Myślę nad kupnem pierwszego drona. Cena do 200zł więc nie jakoś dużo, ale na kilkanaście minut zabawy z kamerką w roli głównej... Ma ktoś z Was ? Możecie coś polecić i wyrazić opinię :)
Sam nie mam ale oglądam Kube Klawiatura więc orientuje się, że dron do 200 zł to będzie jakość plastikowej zabawki z Kinder niespodzianki, nie liczyłbym też na kamerkę w takim dronie. Jak chcesz się pobawić dronami to musisz mieć 1000-1500 zł i to na drona takiego na sam początek, do nauki i zabawy żeby zobaczyć czy ci się podoba.
Dobre drony takie z kamerami dobrej jakości i stabilne żeby ponagrywac ładne plenery to już wydatek 3-4 tysięcy.
Za 200 zł kup cokolwiek, np.
W tym jest nawet kamerka, 2mp co prawda ale za takie grosze nie licz na nic więcej.

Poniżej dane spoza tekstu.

Lemma StronglySorted_filter {A} (R : relation A) (P : A → Prop)
    `{!∀ x, Decision (P x)} (l : list A) :
  StronglySorted R l → StronglySorted R (filter P l).
Proof.
  induction 1 as [|x l Hl IH Hx]; [constructor|].
  rewrite filter_cons. destruct (decide (P x)); [|done].
  constructor; [done|].
  rewrite Forall_forall in Hx |- *. intros y [_ Hy]%list_elem_of_filter. auto.
Qed.

(** ** Tables that satisfy the key *)

Lemma primary_key_perm (l k : list Row) :
  l ≡ₚ k → Db.primary_key k → Db.primary_key l.
Proof.
  intros Hp [Hnd Hsome]. split; by rewrite Hp.
Qed.

Lemma primary_key_filter (P : Row → Prop) `{!∀ x, Decision (P x)} l :
  Db.primary_key l → Db.primary_key (filter P l).
Proof.
  intros [Hnd Hsome]. split.
  - eapply sublist_NoDup; [exact Hnd|]. apply fmap_sublist, sublist_filter.
  - rewrite Forall_forall in Hsome |- *. intros i Hi. apply Hsome.
    eapply elem_of_sublist; [exact Hi|]. apply fmap_sublist, sublist_filter.
Qed.

Lemma primary_key_id l r :
  Db.primary_key l → r ∈ l → ∃ i, transaction_id r = Some i.
Proof.
  intros [_ Hsome] Hr. rewrite Forall_forall in Hsome.
  destruct (Hsome (transaction_id r)) as [i Hi]; [|eauto].
  apply list_elem_of_fmap. eauto.
Qed.

Lemma primary_key_inj l r1 r2 :
  Db.primary_key l → r1 ∈ l → r2 ∈ l →
  transaction_id r1 = transaction_id r2 → r1 = r2.
Proof.
  intros [Hnd _]. revert Hnd.
  induction l as [|x l IH]; [by intros _ ?%elem_of_nil|].
  rewrite fmap_cons, NoDup_cons. intros [Hx Hnd] H1 H2 Heq.
  apply elem_of_cons in H1 as [->|H1]; apply elem_of_cons in H2 as [->|H2].
  - done.
  - exfalso. apply Hx. rewrite Heq. apply list_elem_of_fmap; eauto.
  - exfalso. apply Hx. rewrite <- Heq. apply list_elem_of_fmap; eauto.
  - by apply IH.
Qed.

(** Two lists in id order with the same rows, taken from a table that
    satisfies the key, are the same list. *)
Lemma sorted_rows_unique tbl (l k : list Row) :
  Db.primary_key tbl → (∀ r, r ∈ l → r ∈ tbl) →
  StronglySorted Db.row_le l → StronglySorted Db.row_le k → l ≡ₚ k → l = k.
Proof.
  intros Hpk Hsub Hl Hk Hperm.
  apply (StronglySorted_unique_strong Db.row_le); [|done..].
  intros x1 x2 H1 H2 H12 H21.
  assert (H2' : x2 ∈ l) by by rewrite Hperm.
  apply (primary_key_inj tbl); [done|auto..|].
  destruct (primary_key_id tbl x1) as [i Hi]; [done|auto|].
  destruct (primary_key_id tbl x2) as [j Hj]; [done|auto|].
  unfold Db.row_le in *. rewrite Hi, Hj in *. f_equal.
  by apply id_le_antisym.
Qed.

Section pages.
Context (tbl : list Row) (start_date end_date : option string).
Context (Hpk : Db.primary_key tbl).

Let full := Db.matching start_date end_date None tbl.

Lemma full_perm :
  full ≡ₚ filter (λ r, Db.where_clause start_date end_date r = true) tbl.
Proof.
  unfold full, Db.matching. rewrite order_by_id_perm.
  erewrite list_filter_iff; [done|]. intros r. simpl.
  by rewrite andb_true_r.
Qed.

Lemma full_in_table r : r ∈ full → r ∈ tbl.
Proof. rewrite full_perm. by intros [_ ?]%list_elem_of_filter. Qed.

Lemma full_key : Db.primary_key full.
Proof.
  eapply primary_key_perm; [apply full_perm|]. by apply primary_key_filter.
Qed.

(** The rows selected with a cursor are the rows of the full result that
    satisfy the cursor clause. *)
Lemma matching_cursor cursor :
  Db.matching start_date end_date cursor tbl
  = filter (λ r, Db.cursor_clause cursor r = true) full.
Proof.
  apply (sorted_rows_unique tbl); [done| | | |].
  - intros r. unfold Db.matching. rewrite order_by_id_perm.
    by intros [_ ?]%list_elem_of_filter.
  - apply order_by_id_sorted.
  - apply StronglySorted_filter, order_by_id_sorted.
  - rewrite full_perm. unfold Db.matching. rewrite order_by_id_perm.
    rewrite list_filter_filter.
    erewrite list_filter_iff; [done|]. intros r. simpl.
    rewrite andb_true_iff. tauto.
Qed.
End pages.

(** In a list in id order, the rows after the row with id [i] are the rows
    that the cursor [i] selects. *)
Lemma cursor_selects_suffix (before after : list Row) (x : Row) (i : string) :
  StronglySorted Db.row_le ((before ++ [x]) ++ after) →
  Db.primary_key ((before ++ [x]) ++ after) →
  transaction_id x = Some i → i ≠ "" →
  filter (λ r, Db.cursor_clause (Some i) r = true) ((before ++ [x]) ++ after)
  = after.
Proof.
  intros Hsorted Hpk Hx Hi.
  assert (Htruthy : Py.truthy (Some i) = true).
  { simpl. by apply negb_true_iff, String.eqb_neq. }
  assert (Hlow : ∀ y, y ∈ before ++ [x] → Db.row_le y x).
  { intros y [Hy|Hy%list_elem_of_singleton]%elem_of_app.
    - apply StronglySorted_app_1_l in Hsorted.
      eapply StronglySorted_app_1_elem_of; [exact Hsorted|done|].
      by apply list_elem_of_singleton.
    - subst y. unfold Db.row_le. rewrite Hx. simpl. reflexivity. }
  rewrite filter_app, filter_none, filter_all; [done| |].
  - intros y Hy.
    destruct (primary_key_id _ y Hpk) as [j Hj]; [apply elem_of_app; by right|].
    unfold Db.cursor_clause. rewrite Htruthy, Hj. simpl.
    rewrite ltb_negb_leb. apply negb_true_iff, not_true_is_false. intros Hji.
    assert (Hxy : Db.row_le x y).
    { eapply StronglySorted_app_1_elem_of; [exact Hsorted| |done].
      apply elem_of_app. right. by apply list_elem_of_singleton. }
    unfold Db.row_le in Hxy. rewrite Hx, Hj in Hxy.
    assert (j = i) as ->.
    { apply id_le_antisym; [|done]. simpl. by apply Is_true_true. }
    assert (y = x) as ->.
    { apply (primary_key_inj _ y x Hpk).
      - apply elem_of_app; by right.
      - apply elem_of_app. left. apply elem_of_app. right.
        by apply list_elem_of_singleton.
      - by rewrite Hx, Hj. }
    destruct Hpk as [Hnd _]. rewrite fmap_app in Hnd.
    apply NoDup_app in Hnd as (_ & Hdisj & _).
    apply (Hdisj (transaction_id x)).
    + apply list_elem_of_fmap. exists x. split; [done|].
      apply elem_of_app. right. by apply list_elem_of_singleton.
    + apply list_elem_of_fmap. eauto.
  - intros y Hy Hsel. specialize (Hlow y Hy).
    destruct (primary_key_id _ y Hpk) as [j Hj]; [apply elem_of_app; by left|].
    unfold Db.cursor_clause in Hsel. rewrite Htruthy, Hj in Hsel.
    simpl in Hsel. rewrite ltb_negb_leb in Hsel.
    apply negb_true_iff in Hsel.
    unfold Db.row_le in Hlow. rewrite Hx, Hj in Hlow. simpl in Hlow.
    apply Is_true_true in Hlow. congruence.
Qed.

Bez przesady. Widziałem drony za mniej niż 200zł z kamerką. Nie jest jakaś wyśmienita, ale jak za taką cenę, naprawdę robi robotę.
Nie wiem czy wiesz jakiej jakości zdjęcia robi aparat 2mp (taka kamerka jest w tym dronie za 200zl) ale wyobraź sobie teraz, że latasz drobiem czyli kamerka jest w ruchu, zdjęcia są robione z dużej odległości (bo dron jest wysoko), wyjdzie ci jakaś zamazana kupa na której nic nie widać. Nie, coś takiego nie robi roboty.

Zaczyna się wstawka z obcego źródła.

(** * ifo2mkv: DVD navigation data to Matroska chapter XML

    A shallow embedding of [ifo2mkv.cpp] and the properties of its BCD
    decoder, its frame/timestamp converter, its chapter walker
    ([get_chapters_for_title]), its XML writer and its driver ([main]).

    Conventions.
    - C++ integers are values of [Z]; the wrap-around of [unsigned int] and
      the conversion to [int32_t] are written out ([u32], [to_int32]).
      [int] arithmetic is left unwrapped where the operands are narrow
      promoted values (8 or 16 bit fields), so that it cannot overflow.
    - Arrays behind the pointers of libdvdread's tables are lists; a read
      outside the list is outside what C++ defines and is reported as
      [Undefined].
    - An exception is the outcome [Thrown]; it carries the writer as it was
      when the exception left the function. *)

From Stdlib Require Import ZArith List Lia Bool String Sorted.
Import ListNotations.
Local Open Scope Z_scope.

(** ** Machine integers *)

(** Value of an [unsigned int] (32 bit) expression. *)
Definition u32 (z : Z) : Z := z mod 2 ^ 32.

(** Value of a [uint8_t] expression. *)
Definition u8 (z : Z) : Z := z mod 2 ^ 8.

(** [static_cast<int32_t>] of an unsigned 32-bit value (modular since C++20,
    the standard the Makefile selects). *)
Definition to_int32 (z : Z) : Z :=
  let m := z mod 2 ^ 32 in
  if m <? 2 ^ 31 then m else m - 2 ^ 32.

(** ** Converter and BCD decoder *)

(** The divisor [(fps ? fps : 1)] of [frames_to_timestamp_ms]. *)
Definition fps_divisor (fps : Z) : Z := if fps =? 0 then 1 else fps.

(** [auto factor = fps == 30 ? 1001 : 1000;] *)
Definition fps_factor (fps : Z) : Z := if fps =? 30 then 1001 else 1000.

(** [int32_t frames_to_timestamp_ms(unsigned int num_frames, unsigned int fps)]:
    [factor] is an [int], the product and the quotient are [unsigned int]. *)
Definition frames_to_timestamp_ms (num_frames fps : Z) : Z :=
  let factor := fps_factor fps in
  to_int32 (u32 (factor * num_frames) / fps_divisor fps).

(** [from_bcd<uint8_t>]: the expression is evaluated in [int] and converted
    to the parameter type [T] on return.  Every call in the program has
    [T = uint8_t]. *)
Definition from_bcd (val : Z) : Z :=
  u8 ((Z.shiftr (Z.land val 240) 4) * 10 + Z.land val 15).

(** ** Navigation tables (libdvdread's [ifo_types.h], the fields the program reads)

    Field widths as libdvdread declares them: [dvd_time_t]'s four fields and
    the entries of [program_map] are [uint8_t]; [pgcn], [pgn], [nr_of_ptts]
    and [nr_of_srpts] are [uint16_t]; [title_set_nr] and [vts_ttn] are
    [uint8_t].  A pointer field is modelled by what it points to, an array by
    a list. *)

Record dvd_time_t := {
  hour : Z;
  minute : Z;
  second : Z;
  frame_u : Z   (* the two high bits are the frame rate *)
}.

Record cell_playback_t := { playback_time : dvd_time_t }.

Record pgc_t := {
  program_map : list Z;
  cell_playback : list cell_playback_t
}.

Record pgci_srp_t := { pgc : pgc_t }.

Record pgcit_t := { pgci_srp : list pgci_srp_t }.

Record ptt_info_t := { pgcn : Z; pgn : Z }.

Record ttu_t := { ptt : list ptt_info_t }.

(** [vts_ptt_srpt_t]; its array field is called [title] in C, as is the one
    of [tt_srpt_t]. *)
Record vts_ptt_srpt_t := { ttu : list ttu_t }.

Record title_info_t := {
  nr_of_ptts : Z;
  title_set_nr : Z;
  vts_ttn : Z
}.

Record tt_srpt_t := {
  nr_of_srpts : Z;
  title : list title_info_t
}.

Record ifo_handle_t := {
  tt_srpt : tt_srpt_t;
  vts_ptt_srpt : vts_ptt_srpt_t;
  vts_pgcit : pgcit_t
}.

(** [a[i]] for an [int] index: defined inside the array only. *)
Definition arr_get {A : Type} (a : list A) (i : Z) : option A :=
  if i <? 0 then None else nth_error a (Z.to_nat i).

(** ** Outcomes *)

(** What [libdvdread_exception::what()] was built from. *)
Inductive libdvdread_exception :=
| Failed_to_open_DVD (path : string)  (* "Failed to open DVD structure under {}" *)
| Failed_to_open_IFO (title : Z).     (* "Failed to open IFO for title {}" *)

Inductive outcome (W : Type) :=
| Done (w : W)
| Thrown (ex : libdvdread_exception) (w : W)
| Undefined.
Arguments Done {W} w.
Arguments Thrown {W} ex w.
Arguments Undefined {W}.

(** ** The Writer concept of [get_chapters_for_title] *)

Class Writer (W : Type) := {
  on_title_start : W -> W;
  on_chapter_start : Z -> W -> W;
  on_title_end : W -> W
}.

(** A writer that only records the calls it receives. *)
Inductive writer_call :=
| Title_start
| Chapter_start (timestamp_ms : Z)
| Title_end.

#[export] Instance call_log_writer : Writer (list writer_call) := {
  on_title_start := fun w => w ++ [Title_start];
  on_chapter_start := fun timestamp_ms w => w ++ [Chapter_start timestamp_ms];
  on_title_end := fun w => w ++ [Title_end]
}.

(** The same calls replayed on any writer. *)
Definition replay_call {W} `{Writer W} (c : writer_call) (w : W) : W :=
  match c with
  | Title_start => on_title_start w
  | Chapter_start timestamp_ms => on_chapter_start timestamp_ms w
  | Title_end => on_title_end w
  end.

Definition replay {W} `{Writer W} (cs : list writer_call) (w : W) : W :=
  fold_left (fun w c => replay_call c w) cs w.

(** The timestamps of the chapter-start calls of a log, in order. *)
Fixpoint chapter_timestamps (cs : list writer_call) : list Z :=
  match cs with
  | [] => []
  | Chapter_start t :: cs' => t :: chapter_timestamps cs'
  | _ :: cs' => chapter_timestamps cs'
  end.

(** ** The chapter walker *)

(** [fps = ((dt->frame_u & 0xc0) >> 6) == 1 ? 25 : 30;] *)
Definition cell_fps (dt : dvd_time_t) : Z :=
  if Z.shiftr (Z.land (frame_u dt) 192) 6 =? 1 then 25 else 30.

(** [((dt->frame_u & 0x30) >> 4) * 10 + (dt->frame_u & 0x0f)] *)
Definition frame_field (dt : dvd_time_t) : Z :=
  Z.shiftr (Z.land (frame_u dt) 48) 4 * 10 + Z.land (frame_u dt) 15.

(** One pass through the body of the cell loop: the new [cur_frames] and
    [fps]. *)
Definition cell_body (dt : dvd_time_t) (cur_frames : Z) : Z * Z :=
  let hour := from_bcd (hour dt) in
  let minute := from_bcd (minute dt) in
  let second := from_bcd (second dt) in
  let fps := cell_fps dt in
  let cur_frames := u32 (cur_frames + u32 (((hour * 60 * 60) + minute * 60 + second) * fps)) in
  let cur_frames := u32 (cur_frames + frame_field dt) in
  (cur_frames, fps).

(** [for (auto cur_cell = start_cell; cur_cell <= end_cell; cur_cell++)],
    with [n] the number of passes left, [end_cell + 1 - cur_cell] when that is
    positive. *)
Fixpoint cell_loop (n : nat) (cur_pgc : pgc_t) (cur_cell cur_frames fps : Z)
  : option (Z * Z) :=
  match n with
  | O => Some (cur_frames, fps)
  | S n' =>
      match arr_get (cell_playback cur_pgc) cur_cell with
      | None => None
      | Some cell =>
          let '(cur_frames, fps) := cell_body (playback_time cell) cur_frames in
          cell_loop n' cur_pgc (cur_cell + 1) cur_frames fps
      end
  end.

(** The program chain and the cell a chapter marker names:
    [vts_ptt_srpt->title[ttn - 1].ptt[chapter]], then
    [vts->vts_pgcit->pgci_srp[pgc_id - 1].pgc] and
    [cur_pgc->program_map[pgn - 1]]. *)
Definition marker_at (vts : ifo_handle_t) (ttn chapter : Z) : option ptt_info_t :=
  match arr_get (ttu (vts_ptt_srpt vts)) (ttn - 1) with
  | None => None
  | Some t => arr_get (ptt t) chapter
  end.

Definition marker_pgc (vts : ifo_handle_t) (m : ptt_info_t) : option pgc_t :=
  option_map pgc (arr_get (pgci_srp (vts_pgcit vts)) (pgcn m - 1)).

Definition marker_cell (cur_pgc : pgc_t) (m : ptt_info_t) : option Z :=
  arr_get (program_map cur_pgc) (pgn m - 1).

(** The body of the chapter loop up to the call of the writer: the new
    [overall_frames] and [fps]. *)
Definition chapter_body (vts : ifo_handle_t) (ttn chapter overall_frames fps : Z)
  : option (Z * Z) :=
  match marker_at vts ttn chapter with
  | None => None
  | Some m =>
  match marker_pgc vts m with
  | None => None
  | Some cur_pgc =>
  match marker_cell cur_pgc m with
  | None => None
  | Some c =>
  let start_cell := c - 1 in
  match marker_at vts ttn (chapter + 1) with
  | None => None
  | Some m' =>
  match marker_pgc vts m' with
  | None => None
  | Some cur_pgc =>
  match marker_cell cur_pgc m' with
  | None => None
  | Some c' =>
  let end_cell := c' - 2 in
  let cur_frames := 0 in
  match cell_loop (Z.to_nat (end_cell + 1 - start_cell)) cur_pgc start_cell cur_frames fps with
  | None => None
  | Some (cur_frames, fps) => Some (u32 (overall_frames + cur_frames), fps)
  end end end end end end end.

(** [for (auto chapter = 0; chapter < nr_of_ptts - 1; chapter++)], with [n]
    the number of passes left. *)
Fixpoint chapter_loop {W} `{Writer W} (n : nat) (vts : ifo_handle_t)
    (ttn chapter overall_frames fps : Z) (writer : W) : option W :=
  match n with
  | O => Some writer
  | S n' =>
      match chapter_body vts ttn chapter overall_frames fps with
      | None => None
      | Some (overall_frames, fps) =>
          let writer := on_chapter_start (frames_to_timestamp_ms overall_frames fps) writer in
          chapter_loop n' vts ttn (chapter + 1) overall_frames fps writer
      end
  end.

Section Provider.

(** libdvdread: the reader handle, and [ifoOpen], which yields no handle
    when it fails. *)
Variable dvd_reader_t : Type.
Variable ifoOpen : dvd_reader_t -> Z -> option ifo_handle_t.

(** [ifo_open] throws when [ifoOpen] returns a null pointer. *)
Definition ifo_open (dvd : dvd_reader_t) (title : Z)
  : ifo_handle_t + libdvdread_exception :=
  match ifoOpen dvd title with
  | Some ifo => inl ifo
  | None => inr (Failed_to_open_IFO title)
  end.

Definition get_chapters_for_title {W} `{Writer W} (dvd : dvd_reader_t)
    (vmg : ifo_handle_t) (title_ix : Z) (writer : W) : outcome W :=
  match arr_get (title (tt_srpt vmg)) title_ix with
  | None => Undefined
  | Some ti =>
      match ifo_open dvd (title_set_nr ti) with
      | inr ex => Thrown ex writer
      | inl vts =>
          let writer := on_title_start writer in
          let writer := on_chapter_start 0 writer in
          let ttn := vts_ttn ti in
          let overall_frames := 0 in
          let fps := 0 in
          match chapter_loop (Z.to_nat (nr_of_ptts ti - 1)) vts ttn 0
                             overall_frames fps writer with
          | None => Undefined
          | Some writer => Done (on_title_end writer)
          end
      end
  end.

End Provider.

(** ** The Matroska chapter writer *)

(** What the writer puts on its stream, one constructor per formatted block,
    with the values that fill the block's fields. *)
Inductive xml_item :=
| Xml_prolog                                  (* <?xml ...?> ... <Chapters> *)
| Edition_open (EditionUID : Z)               (* <EditionEntry> ... <EditionUID> *)
| Chapter_atom (ChapterUID hr min sec ms chapter_num : Z)
| Edition_close                               (* </EditionEntry> *)
| Chapters_close.                             (* </Chapters> *)

(** A [std::ostream] is what has been written to it. *)
Definition ostream := list xml_item.

Section Random.

(** [std::mt19937_64]: a state and the draw of the next 64-bit value. *)
Variable mt19937_64 : Type.
Variable rnd_draw : mt19937_64 -> Z * mt19937_64.

Record matroska_chapter_xml_writer := {
  rnd_gen_ : mt19937_64;
  stream_ : ostream;
  chapter_num_ : Z   (* unsigned *)
}.

(** The constructor, on a generator seeded from [std::random_device]. *)
Definition writer_ctor (seeded : mt19937_64) (stream : ostream)
  : matroska_chapter_xml_writer :=
  {| rnd_gen_ := seeded; stream_ := stream ++ [Xml_prolog]; chapter_num_ := 1 |}.

(** The destructor: the stream as the writer leaves it. *)
Definition writer_dtor (w : matroska_chapter_xml_writer) : ostream :=
  stream_ w ++ [Chapters_close].

Definition xml_on_title_start (w : matroska_chapter_xml_writer)
  : matroska_chapter_xml_writer :=
  let '(uid, g) := rnd_draw (rnd_gen_ w) in
  {| rnd_gen_ := g; stream_ := stream_ w ++ [Edition_open uid]; chapter_num_ := 1 |}.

Kupowanie drona do 200zl to jak kupowanie gamingowego komputera za 1000 zł, teoretycznie się da, w praktyce będziesz grał na niskich detalach w 20 klatkach.
Zwiększ budżet i bierz Phantoma 4. Jak będziesz chciał to i nawet latać za tobą będzie.
zastanawiam sie nad dronem i tez celuje w tanszy model tak do 600 zł. Zobaczymy czy sie zdecyduje
Szlag mnie trafia, jak sasiad mi dronem nad dzialka lata. Zaluje wtedy, ze ak z asg sie pozbylem.
Podłączyłem wiatrak do kumpla który jest korporacyjną droną ale nie uleciał za daleko.
Właściwie to nie wzniósł się wcale.
Ja osobiście nie posiadam, ale i nie chciałbym go mieć, bo nie wiem co bym z nim miał robić.
ale oglądam Kube Klawiatura więc orientuje się
umarlem ze smiechu.
Kupiłem kiedyś DJI Phantoma. Użyłem go dwa razy, później kolejne trzy dałem połapać znajomym i na koniec zrobiłem dwa zdjęcia 360* nad swoim domem. I koniec. Leży już 10 miesięcy nie używany..
Przyznam, że pierwszy kontakt jest ciekawy, przyjemnie się tego używa. Tylko zwraca to na siebie uwagę, a ja tego nie lubię.
Z tańszych sensowne są tylko X-BEE. Poczytaj na ich temat.
A jeżeli chcesz czerpać przyjemność z zabawy i mieć świetna kamere, to niżej niż 2 tys. nie da się kupić. Jedynie używane.
Bo z dronami jest troche jak z google maps. Mapy daja mozliwosc obejrzenia dalekiego swiata, a i tak kazdy patrzy tylko, czy widac jego dom, pooglada sasiadow i tyle. Dronem polata nad dzialka, zrobi se selfie z powietrza, wrzuci je na fejsa a dron laduje w pudle i tyle z tego. Zabawka na kilka razy za grube pieniadze.
Posiadałem. Z tego co się orientuję kosztował 800zł, a zepsuł się zaledwie po trzech miesiącach. Od tamtego czasu czuję "obrzydzenie" do dronów. Choć może być to spowodowane tym, że trafiłem na złego drona albo po prostu nie potrafiłem go obsługiwać. Tak czy siak, kupujesz drona dla zabawy. To trochę bez sensu, bo one raczej nie służą do zabawy, lecz do "pracy". Jak jakiegoś znajdę to Ci polecę ale wątpię, abyś znalazł solidnego drona do 200zł.
Posiadam drona - razmiary +- 15x15 cm. Latam sobie po pokoju od czasu do czasu - nikomu krzywdy nie czyniac. Zabawa przednia.